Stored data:
=-=-=
(** ** Handlers of [billing.go] *)
Definition name_byte (first : bool) (c : ascii) : bool :=
  ((97 <=? code c) && (code c <=? 122) || (code c =? 95) || (negb first && (48 <=? code c) && (code c <=? 57)))%N.
Definition schemaNameRe (s : string) : bool :=
  match list_ascii_of_string s with
  | [] => false
  | c :: rest => name_byte true c && forallb (name_byte false) rest && (length rest <=? 62)%nat
  end.
(** [tenant.PrepareTenantAccess]; the lazy migration it starts is not modelled *)
Definition ValidateTenantSchemaName (schema : string) : option error :=
  if negb (schemaNameRe schema) then Some (EText ("invalid schema name: " ++ schema))
  else if String.eqb schema "public" then Some (EText ("tenant schema " ++ schema ++ " is not provisioned"))
  else None.
Definition openTenantScope (schema : string) : bill unit :=
  if String.eqb schema "" then throw (ECode PermissionDenied "tenant context required")
  else match ValidateTenantSchemaName schema with Some e => throw e | None => ret tt end.

Definition authUser (u : option AuthUser) : result AuthUser :=
  match u with
  | None => Err (ECode Unauthenticated "not authenticated")
  | Some user =>
      if negb (HasEffectiveTenantContext u) then Err (ECode PermissionDenied "tenant context required") else Ok user
  end.
Definition owner_user (u : option AuthUser) : result AuthUser :=
  match authUser u with
  | Err e => Err e
  | Ok user => if negb (CanPerformOwnerActions u) then Err (ECode PermissionDenied "owner only") else Ok user
  end.

Definition trial_subscription (now : Z) (id : string) : subscription_row :=
  {| sb_id := id; sb_plan := "starter"; sb_name := "Starter"; sb_trial := true;
     sb_trial_ends := Some (now + 7 * 24 * Hour); sb_status := "active"; sb_provider := None;
     sb_created := now; sb_updated := now |}.
Definition newest_subscription (t : tenant_tables) : option subscription_row := latest sb_created (subscriptions t).
Definition insert_trial (now : Z) (t : tenant_tables) : result subscription_row * tenant_tables :=
  let s := trial_subscription now (fresh_id t) in
  (Ok s, drop_id (set_subscriptions (subscriptions t ++ [s])%list t)).
Definition ensureSubscription (schema : string) (now : Z) : bill subscription_row :=
  let! found := tread schema newest_subscription in
  match found with
  | Some s => ret s
  | None => tstmt schema (insert_trial now)
  end.

Definition map_invoices (f : invoice_row -> bool) (g : invoice_row -> invoice_row) (t : tenant_tables) : tenant_tables :=
  set_invoices (map (fun i => if f i then g i else i) (invoices t)) t.
Definition set_iv_status (st : string) (i : invoice_row) : invoice_row :=
  {| iv_id := iv_id i; iv_no := iv_no i; iv_plan := iv_plan i; iv_name := iv_name i; iv_amount := iv_amount i;
     iv_status := st; iv_issued := iv_issued i; iv_paid := iv_paid i; iv_created := iv_created i |}.
Definition is_pending_invoice (i : invoice_row) : bool := String.eqb (iv_status i) "pending".
(** INSERT INTO invoice …; invoice_no is unique *)
Definition insert_invoice (no plan name : string) (amount now : Z) (t : tenant_tables) : result invoice_row * tenant_tables :=
  if existsb (fun i => String.eqb (iv_no i) no) (invoices t) then
    (Err (EText "duplicate key value violates unique constraint invoice_invoice_no_key"), t)
  else
    let i := {| iv_id := fresh_id t; iv_no := no; iv_plan := plan; iv_name := name; iv_amount := amount;
                iv_status := "pending"; iv_issued := now; iv_paid := None; iv_created := now |} in
    (Ok i, drop_id (set_invoices (invoices t ++ [i])%list t)).

(** [rnd]: what [randStr] draws *)
Definition SelectPlan (u : option AuthUser) (planCode rnd : string) (now : Z) : bill (subscription_row * invoice_row) :=
  match owner_user u with
  | Err e => throw e
  | Ok user =>
      match resolvePlan planCode with
      | None => throw (ECode InvalidArgument "plan tidak valid")
      | Some plan =>
          if PL_AmountIDR plan <=? 0 then throw (ECode InvalidArgument "paket gratis tidak perlu checkout")
          else
            let schema := TenantSchema user in
            openTenantScope schema;!
            let! sub := ensureSubscription schema now in
            ignore (texec schema (map_invoices is_pending_invoice (set_iv_status "void")));!
            let! inv := tstmt schema (insert_invoice ("INV-" ++ format_compact now ++ "-" ++ rnd)
                                        (PL_Code plan) (PL_Name plan) (PL_AmountIDR plan) now) in
            ret (sub, inv)
      end
  end.
Definition CreateTopUpCheckout (u : option AuthUser) (topup rnd : string) (now : Z) : bill (TopUpOption * invoice_row) :=
  match owner_user u with
  | Err e => throw e
  | Ok user =>
      match resolveTopUp topup with
      | None => throw (ECode InvalidArgument "top-up tidak valid")
      | Some opt =>
          let opt := with_period (format_month now) opt in
          let schema := TenantSchema user in
          openTenantScope schema;!
          let! hasPending := tread schema (fun t => existsb is_pending_invoice (invoices t)) in
          if hasPending then throw (ECode FailedPrecondition "selesaikan invoice pending terlebih dahulu")
          else
            let! inv := tstmt schema (insert_invoice ("TOPUP-" ++ format_compact now ++ "-" ++ rnd)
                                        (TO_Code opt) (TO_Name opt) (TO_AmountIDR opt) now) in
            ret (opt, inv)
      end
  end.

(** [INSERT INTO quota_topup …] *)
Definition topup_entry (invoiceID period : string) (o : TopUpOption) (eventType : string) (quantity : Z) : topup_row :=
  {| tu_invoice := invoiceID; tu_code := TO_Code o; tu_event := eventType; tu_period := period;
     tu_quantity := quantity; tu_amount := TO_AmountIDR o; tu_status := "paid" |}.
Definition add_topup (r : topup_row) (t : tenant_tables) : tenant_tables := set_topups (topups t ++ [r])%list t.
Fixpoint insert_topups (schema invoiceID period : string) (o : TopUpOption) (entries : list (string * Z)) : bill unit :=
  match entries with
  | [] => ret tt
  | (eventType, quantity) :: rest =>
      if quantity <=? 0 then insert_topups schema invoiceID period o rest
      else
        texec schema (add_topup (topup_entry invoiceID period o eventType quantity));!
        insert_topups schema invoiceID period o rest
  end.
Definition has_paid_topup (invoiceID : string) (t : tenant_tables) : bool :=
  existsb (fun r => String.eqb (tu_invoice r) invoiceID && String.eqb (tu_status r) "paid") (topups t).
Definition applyPaidTopUp (schema : string) (inv : invoice_row) (o : TopUpOption) (now : Z) : bill unit :=
  let period := format_month now in
  let! exists_ := tread schema (has_paid_topup (iv_id inv)) in
  if (exists_ : bool) then ret tt
  else insert_topups schema (iv_id inv) period o [("ai_token", TO_AITokens o); ("ai_conversation", TO_AIConversations o)].

Definition find_invoice (id : string) (t : tenant_tables) : option invoice_row :=
  List.find (fun i => String.eqb (iv_id i) id) (invoices t).
Definition payable (i : invoice_row) : bool := String.eqb (iv_status i) "pending" || String.eqb (iv_status i) "paid".
Definition set_iv_paid (now : Z) (i : invoice_row) : invoice_row :=
  {| iv_id := iv_id i; iv_no := iv_no i; iv_plan := iv_plan i; iv_name := iv_name i; iv_amount := iv_amount i;
     iv_status := "paid"; iv_issued := now; iv_paid := Some (default now (iv_paid i)); iv_created := iv_created i |}.
Definition mark_invoice_paid (id : string) (now : Z) : tenant_tables -> tenant_tables :=
  map_invoices (fun i => String.eqb (iv_id i) id && payable i) (set_iv_paid now).
Definition set_plan (plan : Plan) (now : Z) (s : subscription_row) : subscription_row :=
  {| sb_id := sb_id s; sb_plan := PL_Code plan; sb_name := PL_Name plan; sb_trial := false; sb_trial_ends := None;
     sb_status := sb_status s; sb_provider := Some "midtrans"; sb_created := sb_created s; sb_updated := now |}.
Definition update_subscription (id : string) (f : subscription_row -> subscription_row) (t : tenant_tables) : tenant_tables :=
  set_subscriptions (map (fun s => if String.eqb (sb_id s) id then f s else s) (subscriptions t)) t.

Definition ActivatePaidInvoice (schema invoiceID : string) (now : Z) : bill unit :=
  if String.eqb schema "" || String.eqb invoiceID "" then
    throw (ECode InvalidArgument "tenantSchema and invoiceId required")
  else
    openTenantScope schema;!
    let! found := tread schema (find_invoice invoiceID) in
    match found with
    | None => throw (ECode NotFound "invoice tidak ditemukan")
    | Some inv =>
        if negb (payable inv) then throw (ECode FailedPrecondition "invoice tidak bisa diaktifkan")
        else
          match resolveTopUp (iv_plan inv) with
          | Some topUp =>
              applyPaidTopUp schema inv topUp now;!
              texec schema (mark_invoice_paid (iv_id inv) now)
          | None =>
              match resolvePlan (iv_plan inv) with
              | None => throw (ECode Internal "plan invoice tidak valid")
              | Some plan =>
                  let! sub := ensureSubscription schema now in
                  texec schema (update_subscription (sb_id sub) (set_plan plan now));!
                  texec schema (mark_invoice_paid (iv_id inv) now)
              end
          end
    end.

(** ORDER BY key DESC, kept in table order among equals *)
Fixpoint insert_desc {A} (key : A -> Z) (x : A) (l : list A) : list A :=
  match l with [] => [x] | y :: l' => if key y <? key x then x :: l else y :: insert_desc key x l' end.
Definition order_desc {A} (key : A -> Z) (l : list A) : list A := fold_left (fun acc x => insert_desc key x acc) l [].
Definition invoice_time (i : invoice_row) : Z := default (iv_issued i) (iv_paid i).
Record OverviewResponse := {
  OR_Subscription : subscription_row; OR_Plans : list Plan; OR_TopUpOptions : list TopUpOption;
  OR_Invoices : list invoice_row; OR_Pending : option invoice_row
}.
Definition Overview (u : option AuthUser) (now : Z) : bill OverviewResponse :=
  match authUser u with
  | Err e => throw e
  | Ok user =>
      let schema := TenantSchema user in
      openTenantScope schema;!
      let! sub := ensureSubscription schema now in
      let! invs := tread schema (fun t => take 20 (order_desc invoice_time
        (List.filter (fun i => String.eqb (iv_status i) "paid" || String.eqb (iv_status i) "issued") (invoices t)))) in
      let! pending := tread schema (fun t => latest iv_issued (List.filter is_pending_invoice (invoices t))) in
      ret {| OR_Subscription := sub; OR_Plans := listSellablePlans; OR_TopUpOptions := listTopUpOptions (format_month now);
             OR_Invoices := invs; OR_Pending := pending |}
  end.
Definition ListInvoices (u : option AuthUser) : bill (list invoice_row) :=
  match authUser u with
  | Err e => throw e
  | Ok user =>
      let schema := TenantSchema user in
      openTenantScope schema;!
      tread schema (fun t => take 100 (order_desc iv_issued (invoices t)))
  end.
=-=-=
HOW TO COMPLETE THIS TASK: Word for word, restate the lines of the data above that fall between the line holding "Definition set_iv_paid (now" and the line holding "Definition set_plan (plan", inclusive, and no other lines.

TASK ANSWER:
Definition set_iv_paid (now : Z) (i : invoice_row) : invoice_row :=
  {| iv_id := iv_id i; iv_no := iv_no i; iv_plan := iv_plan i; iv_name := iv_name i; iv_amount := iv_amount i;
     iv_status := "paid"; iv_issued := now; iv_paid := Some (default now (iv_paid i)); iv_created := iv_created i |}.
Definition mark_invoice_paid (id : string) (now : Z) : tenant_tables -> tenant_tables :=
  map_invoices (fun i => String.eqb (iv_id i) id && payable i) (set_iv_paid now).
Definition set_plan (plan : Plan) (now : Z) (s : subscription_row) : subscription_row :=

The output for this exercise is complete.